** Opening LISTED RECORDS block **

(* ===== verification/SimclistSort.v ===== *)
(** * [list_sort] of simclist.c

    A quick sort with a random pivot, and a selection sort below 25 elements.  For every
    sequence of random numbers the result is the sorted list, on the same nodes. *)

From S2P Require Import Prelude Simclist SimclistRep SimclistSpec SimclistOps.
From stdpp Require Import gmap sorting.
Local Open Scope Z_scope.

(** ** Arrays *)

(** [ys] is [xs] with the places from [a] to before [e] in another order. *)
Record within (a e : nat) (xs ys : list Z) : Prop := Within {
  within_perm : ys ≡ₚ xs;
  within_out : ∀ i, (i < a ∨ e <= i)%nat → ys !! i = xs !! i;
  within_in : ∀ j y, (a <= j < e)%nat → ys !! j = Some y → ∃ i, (a <= i < e)%nat ∧ xs !! i = Some y
}.

Lemma within_refl a e xs : within a e xs xs.
Proof. constructor; eauto. Qed.

Lemma within_trans a e xs ys zs : within a e xs ys → within a e ys zs → within a e xs zs.
Proof.
  intros [P1 O1 I1] [P2 O2 I2]. constructor.
  - by rewrite P2.
  - intros i Hi. by rewrite O2, O1.
  - intros j y Hj Hy. destruct (I2 j y Hj Hy) as (i & Hi & Hy'). by apply (I1 i).
Qed.

Lemma within_mono a e a' e' xs ys :
  (a' <= a)%nat → (e <= e')%nat → within a e xs ys → within a' e' xs ys.
Proof.
  intros Ha He [P O I]. constructor; [done| |].
  - intros i Hi. apply O. lia.
  - intros j y Hj Hy. destruct (decide (a <= j < e)%nat) as [Hin|Hout].
    + destruct (I j y Hin Hy) as (i & Hi & Hx). exists i. split; [lia|done].
    + exists j. split; [done|]. rewrite <-O by lia. done.
Qed.

Lemma within_length a e xs ys : within a e xs ys → length ys = length xs.
Proof. intros [P _ _]. by rewrite P. Qed.

Definition swap (i j : nat) (x y : Z) (xs : list Z) : list Z := <[j := x]> (<[i := y]> xs).

Lemma swap_lookup i j x y xs k :
  xs !! i = Some x → xs !! j = Some y →
  swap i j x y xs !! k = if decide (k = j) then Some x else if decide (k = i) then Some y else xs !! k.
Proof.
  intros Hx Hy. unfold swap. apply lookup_lt_Some in Hx, Hy. case_decide as Hj.
  - subst. rewrite list_lookup_insert_eq; [done|]. by rewrite length_insert.
  - rewrite list_lookup_insert_ne by done. case_decide as Hi.
    + subst. by rewrite list_lookup_insert_eq.
    + by rewrite list_lookup_insert_ne.
Qed.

** Closing LISTED RECORDS block **

EXERCISE DETAILS: Exact copies of the lines from the start of the data up to the line holding "Proof. constructor; eauto. Qed.", both included, are all that is needed.

RESPONSE TO THIS EXERCISE:
(* ===== verification/SimclistSort.v ===== *)
(** * [list_sort] of simclist.c

    A quick sort with a random pivot, and a selection sort below 25 elements.  For every
    sequence of random numbers the result is the sorted list, on the same nodes. *)

From S2P Require Import Prelude Simclist SimclistRep SimclistSpec SimclistOps.
From stdpp Require Import gmap sorting.
Local Open Scope Z_scope.

(** ** Arrays *)

(** [ys] is [xs] with the places from [a] to before [e] in another order. *)
Record within (a e : nat) (xs ys : list Z) : Prop := Within {
  within_perm : ys ≡ₚ xs;
  within_out : ∀ i, (i < a ∨ e <= i)%nat → ys !! i = xs !! i;
  within_in : ∀ j y, (a <= j < e)%nat → ys !! j = Some y → ∃ i, (a <= i < e)%nat ∧ xs !! i = Some y
}.

Lemma within_refl a e xs : within a e xs xs.
Proof. constructor; eauto. Qed.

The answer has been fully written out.